Monday, May 17, 2010

The Greatest Weapon of Our Warfare; Evangelicals and the Grandest Marker

There's no Law against Love*.

Love is the binding, is the act of God that so defines God that the Bible equates God with Love. If, in fact, we want to know what Love is, we need to know who God is. God is Love.

However, then what is missing is an identification of what Love really means. However, again, if the Bible is Story, then it's story should be indicative - we find God and Love by reading the stories of God acting as Love in the Bible.

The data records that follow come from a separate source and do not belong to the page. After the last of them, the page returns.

(** The string at an offset. *)
Fixpoint c_string (fuel pos : nat) (args : bytes) : option bytes :=
  match fuel with
  | O => None
  | S fuel =>
      c ← args !! pos;
      if decide (c = 0%Z) then Some [] else s ← c_string fuel (pos + 1) args; Some (c :: s)
  end.

Definition string_at (args : bytes) (pos : nat) : option bytes := c_string (length args - pos) pos args.

(** ** The layout of a packed vector *)

Definition packed (argv : list bytes) : bytes := mjoin ((fun s => s ++ [0%Z]) <$> argv).

Lemma packed_cons s argv : packed (s :: argv) = s ++ 0%Z :: packed argv.
Proof. unfold packed. simpl. by rewrite <- app_assoc. Qed.

Lemma length_packed argv : length (packed argv) = argvlen argv.
Proof.
  induction argv as [|s argv IH]; [done|]. rewrite packed_cons, length_app. simpl. rewrite IH.
  change (argvlen (s :: argv)) with (length s + 1 + argvlen argv). lia.
Qed.

(** A string of C. *)
Definition c_str (s : bytes) : Prop := 0%Z ∉ s.

Lemma put_byte_app pre c x post : put_byte (length pre) c (pre ++ x :: post) = Ret (pre ++ c :: post).
Proof. unfold put_byte. rewrite decide_True by (rewrite length_app; simpl; lia). by rewrite insert_app_r_alt, Nat.sub_diag by lia. Qed.

Lemma pack_string_ok s pre old post argl : length old = length s + 1 ->
  pack_string s (length pre) argl (pre ++ old ++ post) = Ret (length pre + length s + 1, argl + length s, pre ++ (s ++ [0%Z]) ++ post).
Proof.
  revert pre old argl. induction s as [|c s IH]; intros pre [|x old] argl Hl; simpl in *; try lia.
  - destruct old; [|done]. simpl. rewrite put_byte_app. simpl. by rewrite !Nat.add_0_r.
  - rewrite put_byte_app. simpl. replace (pre ++ c :: old ++ post) with ((pre ++ [c]) ++ old ++ post) by (by rewrite <- app_assoc).
    replace (length pre + 1) with (length (pre ++ [c])) by (rewrite length_app; done). rewrite IH by lia. rewrite length_app. simpl.
    rewrite <- app_assoc. do 2 f_equal. f_equal; lia.
Qed.

Lemma pack_strings_ok argv pre old argl : length old = argvlen argv ->
  pack_strings argv (length pre) argl (pre ++ old) = Ret (argl + argvlen argv - length argv, pre ++ packed argv) /\ length argv <= argvlen argv.
Proof.
  revert pre old argl. induction argv as [|s argv IH]; intros pre old argl Hl.
  - destruct old; [|done]. simpl. by rewrite Nat.add_0_r, Nat.sub_0_r.
  - change (argvlen (s :: argv)) with (length s + 1 + argvlen argv) in *.
    destruct (IH (pre ++ s ++ [0%Z]) (drop (length s + 1) old) (argl + length s)) as [E Hle]; [rewrite length_drop; lia|].
    split; [|simpl; lia]. simpl. rewrite <- (take_drop (length s + 1) old) at 1. rewrite pack_string_ok by (rewrite length_take; lia).
    rewrite ret_bind. replace (length pre + length s + 1) with (length (pre ++ s ++ [0%Z])) by (rewrite !length_app; simpl; lia).
    rewrite (assoc_L (++) pre (s ++ [0%Z])), E. rewrite packed_cons, <- !app_assoc. do 2 f_equal. lia.
Qed.

Lemma lookup_after (pre post : bytes) c : (pre ++ c :: post) !! length pre = Some c.
Proof. by apply list_lookup_middle. Qed.

Lemma count_zeros_app s pre post argl : c_str s -> length s + 1 <= argl ->
  count_zeros argl (length pre) (pre ++ (s ++ [0%Z]) ++ post) =
    (n ← count_zeros (argl - (length s + 1)) (length pre + (length s + 1)) (pre ++ (s ++ [0%Z]) ++ post); Ret (S n)).
Proof.
  revert pre argl. induction s as [|c s IH]; intros pre argl Hs Hl; (destruct argl as [|argl]; [simpl in Hl; lia|]).
  - cbn [count_zeros app length]. rewrite lookup_after. cbn [deref]. rewrite ret_bind.
    destruct (decide (0 = 0)%Z); [|done]. simpl. by rewrite Nat.sub_0_r.
  - assert (c <> 0%Z /\ c_str s) as [Hc Hs'] by (unfold c_str in *; set_solver). cbn [count_zeros app length]. rewrite lookup_after. cbn [deref]. rewrite ret_bind.
    destruct (decide (c = 0)%Z); [done|]. specialize (IH (pre ++ [c]) argl Hs'). rewrite length_app, <- app_assoc in IH. cbn [length app] in IH.
    rewrite IH by (simpl in Hl; lia). replace (length pre + 1 + (length s + 1)) with (length pre + S (length s + 1)) by lia. simpl.
    by destruct (count_zeros _ (length pre + S (length s + 1)) _).
Qed.

Lemma count_zeros_ok argv pre : Forall c_str argv -> count_zeros (argvlen argv) (length pre) (pre ++ packed argv) = Ret (length argv).
Proof.
  revert pre. induction argv as [|s argv IH]; intros pre Hs; [done|]. apply Forall_cons in Hs as [Hs Hargv].
  change (argvlen (s :: argv)) with (length s + 1 + argvlen argv). rewrite packed_cons.
  replace (s ++ 0%Z :: packed argv) with ((s ++ [0%Z]) ++ packed argv) by (by rewrite <- app_assoc).
  rewrite count_zeros_app by (done || lia). replace (length s + 1 + argvlen argv - (length s + 1)) with (argvlen argv) by lia.
  specialize (IH (pre ++ s ++ [0%Z]) Hargv). rewrite !length_app in IH. cbn [length] in IH. rewrite <- !app_assoc in *. simpl in *. by rewrite IH.
Qed.

(** A vector whose length is an [int]. *)
Definition fits_int (argv : list bytes) : Prop := (Z.of_nat (argvlen argv) < 2 ^ 31)%Z.

Lemma argvlen_length argv : length argv <= argvlen argv.
Proof. induction argv as [|s argv IH]; [done|]. change (argvlen (s :: argv)) with (length s + 1 + argvlen argv). simpl. lia. Qed.

(** Numbers that are not too great survive the conversions. *)
Lemma size_of_int n : (Z.of_nat n < 2 ^ 31)%Z -> Z.to_nat (u64 (s32 (Z.of_nat n))) = n.
Proof. intros Hn. rewrite s32_small by lia. unfold wrap. rewrite Z.mod_small by lia. lia. Qed.

Lemma argscount_ok argv pre : fits_int argv -> Forall c_str argv ->
  argscount (argvlen argv) (length pre) (pre ++ packed argv) = Ret (length argv).
Proof.
  intros Hf Hs. unfold argscount. rewrite count_zeros_ok by done. rewrite ret_bind, size_of_int; [done|].
  pose proof (argvlen_length argv). unfold fits_int in Hf. lia.
Qed.

Lemma argvpack_ok argv pre old : fits_int argv -> length old = argvlen argv ->
  argvpack (length pre) (pre ++ old) argv = Ret (argvlen argv, pre ++ packed argv).
Proof.
  intros Hf Hl. destruct (pack_strings_ok argv pre old 0 Hl) as [E Hle]. unfold argvpack. rewrite E, ret_bind.
  unfold fits_int in Hf. rewrite s32_small by lia. unfold wrap. rewrite Z.mod_small by lia. do 2 f_equal. lia.
Qed.

(** From an offset inside a buffer, [skip_string] and [c_string] read the string there. *)
Lemma string_ok s fuel pre post : c_str s -> length s + 1 <= fuel ->
  skip_string fuel (length pre) (pre ++ s ++ 0%Z :: post) = Ret (length pre + length s + 1) /\
  c_string fuel (length pre) (pre ++ s ++ 0%Z :: post) = Some s.
Proof.
  revert fuel pre. induction s as [|c s IH]; intros fuel pre Hs Hl; (destruct fuel as [|fuel]; [simpl in Hl; lia|]); cbn [skip_string c_string app]; rewrite lookup_after; simpl.
  - by rewrite Nat.add_0_r.
  - assert (c <> 0%Z /\ c_str s) as [Hc Hs'] by (unfold c_str in *; set_solver). rewrite !decide_False by done.
    destruct (IH fuel (pre ++ [c]) Hs') as [E1 E2]; [simpl in Hl; lia|]. rewrite length_app, <- app_assoc in E1, E2. simpl in E1, E2.
    rewrite E1, E2. simpl. split; [f_equal; lia|done].
Qed.
Inductive parsed := Parsed (a : program_arguments) | ARGP_ERR_UNKNOWN | Exits.

Definition add_test (t : Test) (a : program_arguments) : program_arguments :=
  mkArgs (show_tests a) (verbose a) (use_color a) (fork a) (ncore_list a) (core_list a) (nterm_list a) (term_list a) (tests a ++ [t]).

Definition set_cores (n : nat) (l : list Z) (a : program_arguments) : program_arguments :=
  mkArgs (show_tests a) (verbose a) (use_color a) (fork a) n l (nterm_list a) (term_list a) (tests a).
Definition set_terms (n : nat) (l : list Z) (a : program_arguments) : program_arguments :=
  mkArgs (show_tests a) (verbose a) (use_color a) (fork a) (ncore_list a) (core_list a) n l (tests a).

(** What [parse_int_list] does to the list of an option; a list that was parsed but is empty is an error too. *)
Definition int_option (arg : bytes) (nlist : list Z) (from to : Z) (set : nat -> list Z -> program_arguments) : outcome parsed :=
  '(ok, r) ← parse_int_list arg nlist from to;
  Ret (match r with Some (n, l) => if (ok : bool) then Parsed (set n l) else Exits | None => Exits end).

Definition parse_options (available : list Test) (default_test : Test) (k : key) (a : program_arguments) : outcome parsed :=
  match k with
  | Option_key c arg =>
      if decide (c = 108%Z) then Ret (Parsed (mkArgs true (verbose a) (use_color a) (fork a) (ncore_list a) (core_list a) (nterm_list a) (term_list a) (tests a)))
      else if decide (c = 118%Z) then Ret (Parsed (mkArgs (show_tests a) (verbose a + 1) (use_color a) (fork a) (ncore_list a) (core_list a) (nterm_list a) (term_list a) (tests a)))
      else if decide (c = 110%Z) then Ret (Parsed (mkArgs (show_tests a) (verbose a) false (fork a) (ncore_list a) (core_list a) (nterm_list a) (term_list a) (tests a)))
      else if decide (c = 102%Z) then Ret (Parsed (mkArgs (show_tests a) (verbose a) (use_color a) false (ncore_list a) (core_list a) (nterm_list a) (term_list a) (tests a)))
      else if decide (c = 99%Z) then int_option arg (core_list a) 1 max_cores (fun n l => set_cores n l a)
      else if decide (c = 116%Z) then int_option arg (term_list a) 0 max_terminals (fun n l => set_terms n l a)
      else Ret ARGP_ERR_UNKNOWN
  | ARGP_KEY_ARG arg =>
      if decide (MAX_TESTS <= length (tests a)) then Ret Exits
      else match find_test arg (SUITE_FUNC "all_tests_available" available) with
           | Some test => Ret (Parsed (add_test test a))
           | None => Ret Exits
           end
  | ARGP_KEY_NO_ARGS => Ret (Parsed (add_test default_test a))
  | Other_key => Ret ARGP_ERR_UNKNOWN
  end.
(** [think(fmin, fmax);] or [eat(fmin, fmax);], with the [k]th number; a division by zero ends the machine. *)
Definition burn (thought : option Z) : outcome unit := match thought with Some _ => Ret tt | None => Err Fatal end.

(** The next step of philosopher [i], a critical section or what is between two; [None] when it sleeps or has left.
  [k] numbers were drawn before. *)
Definition SymposiumTable_philosopher (N bites i k : nat) (p : place) (t : SymposiumTable) : option (outcome (place * SymposiumTable)) :=
  match p with
  | Arriving => Some (Ret (next_bite bites, print_state "     %d has arrived" i (set_state i THINKING t)))
  | Thinking j => Some (_ ← burn (think (lrand48 k) fmin fmax); Ret (Thought j, t))
  | Thought j => Some (wait_hungry i j (trytoeat N i (set_state i HUNGRY t)))
  | Waiting j => if decide (i ∈ sleeping t) then None else Some (wait_hungry i j t)
  | Eating j => Some (_ ← burn (eat (lrand48 k) fmin fmax); Ret (Eaten j, t))
  | Eaten j => Some (Ret (next_bite j,
      trytoeat N (RIGHT i N) (trytoeat N (LEFT i N) (print_state "     %d is thinking" i (set_state i THINKING t)))))
  | Leaving => Some (Ret (Gone, print_state "     %d is leaving" i (set_state i NOTHERE t)))
  | Gone => None
  end.

(** Whether the step draws a number. *)
Definition draws (p : place) : bool := match p with Thinking _ | Eating _ => true | _ => false end.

  • Love is incarnate. Love shares with us and travels with us in our journeys. When God became flesh as the person of Jesus (dirty roads, dirty toes, sweaty, bleeding, laughing, weeping, the whole nine yards), he not only saw fit to come from heaven down to earth, but to suffer along with us - which he continues to do - as a real, historical, flesh and blood homeless man.
  • Love is sacrificial. A scary word, that. In his book, Following Jesus, NT Wright acknowledges that we use the word for things it really shouldn't be meant for: sending young men out to fight old men's wars, denying a wife's career, dreams, and gifts so that her husband is fully supported in his, etc. But that would be missing a major component of love - loving others AS loving self. Meaning that other-love is neither shadowed nor dwarfed by self-love; rather they are intricately connected. Sacrificial love says, "I see that there is a higher purpose, a better goal here and I will go through this difficulty, I will give up this smaller desire for the larger prize."
  • Love is patient.
  • Love is kind. Not always nice. But it is kind. Nice is an approach; nice doesn't want to ruffle people's feathers and isn't ready for a fight. Sometimes, as one of our contemporary poets put it, you got to be cruel to be kind. But in the right measure.
  • Love gives sight for the blind. Love doesn't keep the healing to itself. It can't help but to share what it has (and, conversely, it doesn't complain about *having to share,* but does so freely) and its power is healing.
  • Love wept.
  • Love forgets and refreshes. Its mercies are new every morning.
  • Love shares. Creation, in fact, is the sharing of love - a necessary outpouring. The same can be said for procreation, or at least human procreation.
  • Love pursues. Ultimately, love will.
  • Love thinks. Love isn't haphazard, nor is it intellectually lazy. When the bible says that we are to love the Lord our God with all of our mind, it means that. To not use rationality, to not think things through, to be stubbornly stupid is a sin against God and wanton misuse of the capacities that God gave us.
  • Love questions the way things are. Get that? Love is not satisfied! Love never says, "Well, that's the way the world works and it's been like that for eons so why change now?" Love asks why are there starving people dying while others are excessively fed? Love asks why someone's livelihood necessitates someone's death? Love asks, Why must we enslave our fellow men and work our children's bones to the ground? Love asks, Is this really the way things should or ought to be - or just the way of the world?
  • Love rejoices when good things happen and sorrows wherever there is injustice. God blesses those who hunger and thirst for justice, for they will be satisfied. God blesses those who mourn, for they will be comforted.
  • Love does not conform but transforms.
  • Love always protects. Even though love is expecting a day when the lion will lay down with the lamb and is working towards it, it is no fool. Love operates in the real world and as such guards what it holds dear, usually the vulnerable and the weak.
  • Love always succeeds. What is so significant here is that we must understand that love is the ultimate winner. We may stumble, we will struggle, we fall; but love shall succeed.
  • Love always hopes.
  • Love always trusts.
  • Love always perseveres.
  • Love is the greatest of those that last. Those that last would be faith, hope, and love, by the way.
If the Christian God is Love, and if the Christian person were to - by definition - follow the examples and teachings and way of the Christ, who is the incarnate God, ie., Love in the Flesh; and if the Christian is to be inhabited by the Holy Spirit, who is - to be short - God in Action, ie., Acting Love; and if Christians are to demonstrate that we are following Christ, that we are reborn in the likeness of Jesus, are to show our fruits - it would follow that those fruits are the fruits of the Spirit and that those same fruits of the Spirit are the demonstrations of Love being lived:
  1. love,
  2. joy,
  3. peace,
  4. patience,
  5. kindness,
  6. goodness,
  7. faithfulness,
  8. gentleness and
  9. self-control.
There is no law against these things.

And these are some of the hardest things to convince my body and spirit and mind to do.

*I found there's 763 verses with the word "love" in the Bible.

I'm not much of a numbers guy. I also don't put much into how the Bible is broken up into verses. It's a nice reference tool and all, but none of the authors wrote expecting their fine recordings to get torn apart and ripped out of context and used as proof-texts for weird theology (cf,
Left Behind) or as self-help references.

Really, since many of those verses are about misplaced love (screwed-up, "worldly" priorities), and since quantity =/= quality or importance, you can't really put much value in that number.